**EXERCISE DETAILS**
Set down, please, exactly the lines below that run from the line with "unfold from_checkpoint. split." to the line with "rb_index : IndexInv ∅ (machine_of s ix);", both lines included.
┌─ LISTED ENTRIES
Lemma Group_roundtrip g :
  members_keyed (g_consumers g) → Group_from_checkpoint (Group_checkpoint g) = Ok g.
Proof.
  intros Hk. unfold Group_from_checkpoint, Group_checkpoint, bmap_values. simpl.
  rewrite restore_members_spec.
  - rewrite insert_all_bmap_iter. by destruct g.
  - apply bmap_iter_nodup_keys.
  - intros. by rewrite lookup_empty.
  - apply Forall_forall. intros [id c] Hin%elem_of_bmap_iter. by apply Hk.
Qed.

(** ** Round trip of the state *)

Lemma require_positive_revision_ok entity r : 0 < r → require_positive_revision entity r = Ok tt.
Proof. intros Hr. unfold require_positive_revision. rewrite (proj2 (N.eqb_neq _ _)); [done|lia]. Qed.

Lemma try_map_ok {A B E} (f : A → result B E) l b :
  (∀ x, x ∈ l → f x = Ok b) → is_ok (try_map f l) = true.
Proof.
  induction l as [|x l IH]; intros Hf; [done|]. simpl. rewrite (Hf x) by by left.
  specialize (IH ltac:(intros; apply Hf; by right)). by destruct (try_map f l).
Qed.

Lemma restore_namespaces_spec l s :
  NoDup l.*1 → (∀ kv, kv ∈ l → s_namespaces s !! kv.1 = None) →
  Forall (λ kv, n_id kv.2 = kv.1 ∧ 0 < n_revision kv.2) l →
  restore_all restore_namespace (Namespace_checkpoint <$> l.*2) s =
  Ok (set_namespaces (insert_all l (s_namespaces s)) s).
Proof.
  revert s. induction l as [|[id n] l IH]; intros s Hnd Hs Hk; [by destruct s|].
  apply insert_all_fresh in Hs as (Hid & Hnd' & Hs'); [|done].
  apply Forall_cons in Hk as [[Hn Hr] Hk]. simpl in *. subst id. unfold restore_namespace at 1.
  simpl. rewrite require_positive_revision_ok, Hid, namespace_checkpoint_inv by done.
  by rewrite IH.
Qed.

Lemma restore_groups_spec l s :
  NoDup l.*1 → (∀ kv, kv ∈ l → s_groups s !! kv.1 = None) →
  Forall (λ kv, g_id kv.2 = kv.1 ∧ group_ok kv.2 ∧ is_Some (s_namespaces s !! g_namespace_id kv.2)) l →
  restore_all restore_group (Group_checkpoint <$> l.*2) s =
  Ok (set_groups (insert_all l (s_groups s)) s).
Proof.
  revert s. induction l as [|[id g] l IH]; intros s Hnd Hs Hk; [by destruct s|].
  apply insert_all_fresh in Hs as (Hid & Hnd' & Hs'); [|done].
  apply Forall_cons in Hk as [(Hg & Hok & [n Hn]) Hk]. simpl in *. subst id.
  unfold restore_group at 1. simpl. rewrite require_positive_revision_ok by apply Hok.
  assert (is_ok (try_map (λ m, require_positive_revision "member" (mck_revision m))
    (Consumer_checkpoint <$> bmap_values (g_consumers g))) = true) as Htry.
  { apply (try_map_ok _ _ tt). intros x (c & -> & [k Hc]%elem_of_bmap_values)%list_elem_of_fmap.
    apply require_positive_revision_ok. by apply (proj2 Hok) in Hc as (_ & ? & _). }
  destruct (try_map _ _); [|done]. rewrite Hn, Group_roundtrip by by apply group_ok_keyed.
  rewrite Hid. by rewrite IH.
Qed.

Lemma restore_tasks_spec l s :
  NoDup l.*1 → (∀ kv, kv ∈ l → s_tasks s !! kv.1 = None) →
  Forall (λ kv, t_id kv.2 = kv.1 ∧ 0 < t_revision kv.2 ∧
                is_Some (s_namespaces s !! t_namespace_id kv.2)) l →
  restore_all restore_task (Task_checkpoint <$> l.*2) s =
  Ok (set_tasks (insert_all l (s_tasks s)) s).
Proof.
  revert s. induction l as [|[id t] l IH]; intros s Hnd Hs Hk; [by destruct s|].
  apply insert_all_fresh in Hs as (Hid & Hnd' & Hs'); [|done].
  apply Forall_cons in Hk as [(Ht & Hr & [n Hn]) Hk]. simpl in *. subst id.
  unfold restore_task at 1. simpl. rewrite require_positive_revision_ok, Hn, Hid by done.
  change {| tck_task_id := _ |} with (Task_checkpoint t). rewrite task_checkpoint_inv. by rewrite IH.
Qed.

Lemma restore_state_checkpoint s :
  StateInv s → restore_state (BrokerState_checkpoint s) = Ok s.
Proof.
  intros [_ Hns Ht Hg _ _]. unfold restore_state, BrokerState_checkpoint, bmap_values. simpl.
  rewrite restore_namespaces_spec; simpl.
  - rewrite restore_groups_spec; simpl.
    + rewrite restore_tasks_spec; simpl.
      * rewrite !insert_all_bmap_iter. by destruct s.
      * apply bmap_iter_nodup_keys.
      * intros. by rewrite lookup_empty.
      * apply Forall_forall. intros [id t] Hin%elem_of_bmap_iter. simpl.
        rewrite insert_all_bmap_iter. by apply Ht.
    + apply bmap_iter_nodup_keys.
    + intros. by rewrite lookup_empty.
    + apply Forall_forall. intros [id g] Hin%elem_of_bmap_iter. simpl.
      rewrite insert_all_bmap_iter. by apply Hg.
  - apply bmap_iter_nodup_keys.
  - intros. by rewrite lookup_empty.
  - apply Forall_forall. intros [id n] Hin%elem_of_bmap_iter. simpl. by apply Hns.
Qed.

(** ** Rebuilding the indexes *)

(** The machine made of a state and the indexes built for it. *)
Definition machine_of (s : BrokerState) (ix : RestoredIndexes) : BrokerStateMachine := {|
  m_state := s;
  m_ready_tasks := ri_ready_tasks ix; m_lease_expirations := ri_lease_expirations ix;
  m_active_lease_tasks := ri_active_lease_tasks ix;
  m_member_lease_tasks := ri_member_lease_tasks ix;
  m_completed_tasks := ri_completed_tasks ix;
  m_namespace_task_counts := ri_namespace_task_counts ix;
  m_namespace_group_counts := ri_namespace_group_counts ix;
  m_changed_namespaces := ∅; m_changed_tasks := ∅; m_deleted_tasks := ∅; m_changed_groups := ∅ |}.

Lemma from_checkpoint_ok ck m :
  from_checkpoint ck = Ok m ↔
  ∃ s ix, restore_state ck = Ok s ∧ rebuild_indexes s = Ok ix ∧ m = machine_of s ix.
Proof.
  unfold from_checkpoint. split.
  - destruct (restore_state ck) as [s|]; [|done].
    destruct (rebuild_indexes s) as [ix|] eqn:E; [|done]. intros [= <-]. by exists s, ix.
  - by intros (s & ix & -> & -> & ->).
Qed.

(** Every expiration entry describes a lease. *)
Definition entries_known (s : BrokerState) (ix : RestoredIndexes) : Prop :=
  ∀ ns e, e ∈ heap_at (ri_lease_expirations ix) ns → live_entry (s_tasks s) e.

Record rebuilt (s : BrokerState) (ix : RestoredIndexes) : Prop := {
  rb_index : IndexInv ∅ (machine_of s ix);
  rb_entries : entries_known s ix;
}.

Lemma rebuilt_empty s :
  s_tasks s = ∅ → s_groups s = ∅ → rebuilt s RestoredIndexes_default.
Proof.
  intros Ht Hg. split.
  - eapply IndexInv_ext; [..|apply default_inv]; simpl; done.
  - intros ns e. unfold heap_at. simpl. rewrite lookup_empty. by intros ?%elem_of_nil.
Qed.

Lemma rebuilt_group s ix id g :
  rebuilt s ix → s_groups s !! id = None →
  rebuilt (set_groups (<[id := g]> (s_groups s)) s) (bump_group g ix).
Proof.
  intros [[] He] Hid. destruct ix. split; [|done]. constructor; simpl in *; try done.
  by apply (counts_ok_new g_namespace_id).
Qed.

Lemma rebuilt_groups l s ix :
  NoDup l.*1 → (∀ kv, kv ∈ l → s_groups s !! kv.1 = None) → rebuilt s ix →
  rebuilt (set_groups (insert_all l (s_groups s)) s)
    (foldl (λ ix g, bump_group g ix) ix l.*2).
Proof.
  revert s ix. induction l as [|[id g] l IH]; intros s ix Hnd Hs Hr; [by destruct s|].
  apply insert_all_fresh in Hs as (Hid & Hnd' & Hs'); [|done].
  apply (IH (set_groups (<[id := g]> (s_groups s)) s)); [done..|]. by apply rebuilt_group.
Qed.

Section rebuild_task.
Context (s : BrokerState) (ix : RestoredIndexes) (t : Task).
Hypothesis Hrb : rebuilt s ix.
Hypothesis Hid : s_tasks s !! t_id t = None.

Lemma fresh_task (P : Task → Prop) u : s_tasks s !! t_id t = Some u → P u.
Proof. congruence. Qed.

Lemma fresh_entries ns e ep :
  (e, t_id t, ep) ∈ heap_at (ri_lease_expirations ix) ns → ns = t_namespace_id t.
Proof. intros (u & l & Hu & _)%(rb_entries _ _ Hrb). simpl in Hu. congruence. Qed.

Lemma entries_known_insert e : live_entry (s_tasks s) e → live_entry (<[t_id t := t]> (s_tasks s)) e.
Proof.
  intros (u & l & Hu & ?). exists u, l. by rewrite lookup_insert_ne by congruence.
Qed.

(** A task that holds no lease leaves the lease indexes as they are. *)
Lemma rebuilt_unleased ready completed :
  Task_status t ≠ StatusLeased →
  ready_ok (<[t_id t := t]> (s_tasks s)) ready →
  completed_ok (<[t_id t := t]> (s_tasks s)) completed →
  rebuilt (set_tasks (<[t_id t := t]> (s_tasks s)) s)
    (MkIndexes ready (ri_lease_expirations ix) (ri_active_lease_tasks ix)
       (ri_member_lease_tasks ix) completed
       (bump (t_namespace_id t) (ri_namespace_task_counts ix)) (ri_namespace_group_counts ix)).
Proof.
  intros Hst Hready Hcomp. unfold Task_status in Hst. split.
  - destruct (rb_index _ _ Hrb). constructor; simpl in *; try done.
    + apply exps_ok_new; [done..|]. intros ns e ep Hin. symmetry. by eapply fresh_entries.
    + apply active_ok_frame; [done|]. intros lid. rewrite Hid, holds_lease_true. split.
      * intros (l & Hl & _). by rewrite Hl in Hst.
      * by intros (? & ? & _).
    + apply member_ok_frame; [done|]. intros g mid. rewrite Hid, leased_by_true. split.
      * intros (l & Hl & _). by rewrite Hl in Hst.
      * by intros (? & ? & _).
    + by apply (counts_ok_new t_namespace_id).
  - intros ns e He. by eapply entries_known_insert, (rb_entries _ _ Hrb).
Qed.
└─
**RESPONSE TO THIS EXERCISE**
  unfold from_checkpoint. split.
  - destruct (restore_state ck) as [s|]; [|done].
    destruct (rebuild_indexes s) as [ix|] eqn:E; [|done]. intros [= <-]. by exists s, ix.
  - by intros (s & ix & -> & -> & ->).
Qed.

(** Every expiration entry describes a lease. *)
Definition entries_known (s : BrokerState) (ix : RestoredIndexes) : Prop :=
  ∀ ns e, e ∈ heap_at (ri_lease_expirations ix) ns → live_entry (s_tasks s) e.

Record rebuilt (s : BrokerState) (ix : RestoredIndexes) : Prop := {
  rb_index : IndexInv ∅ (machine_of s ix);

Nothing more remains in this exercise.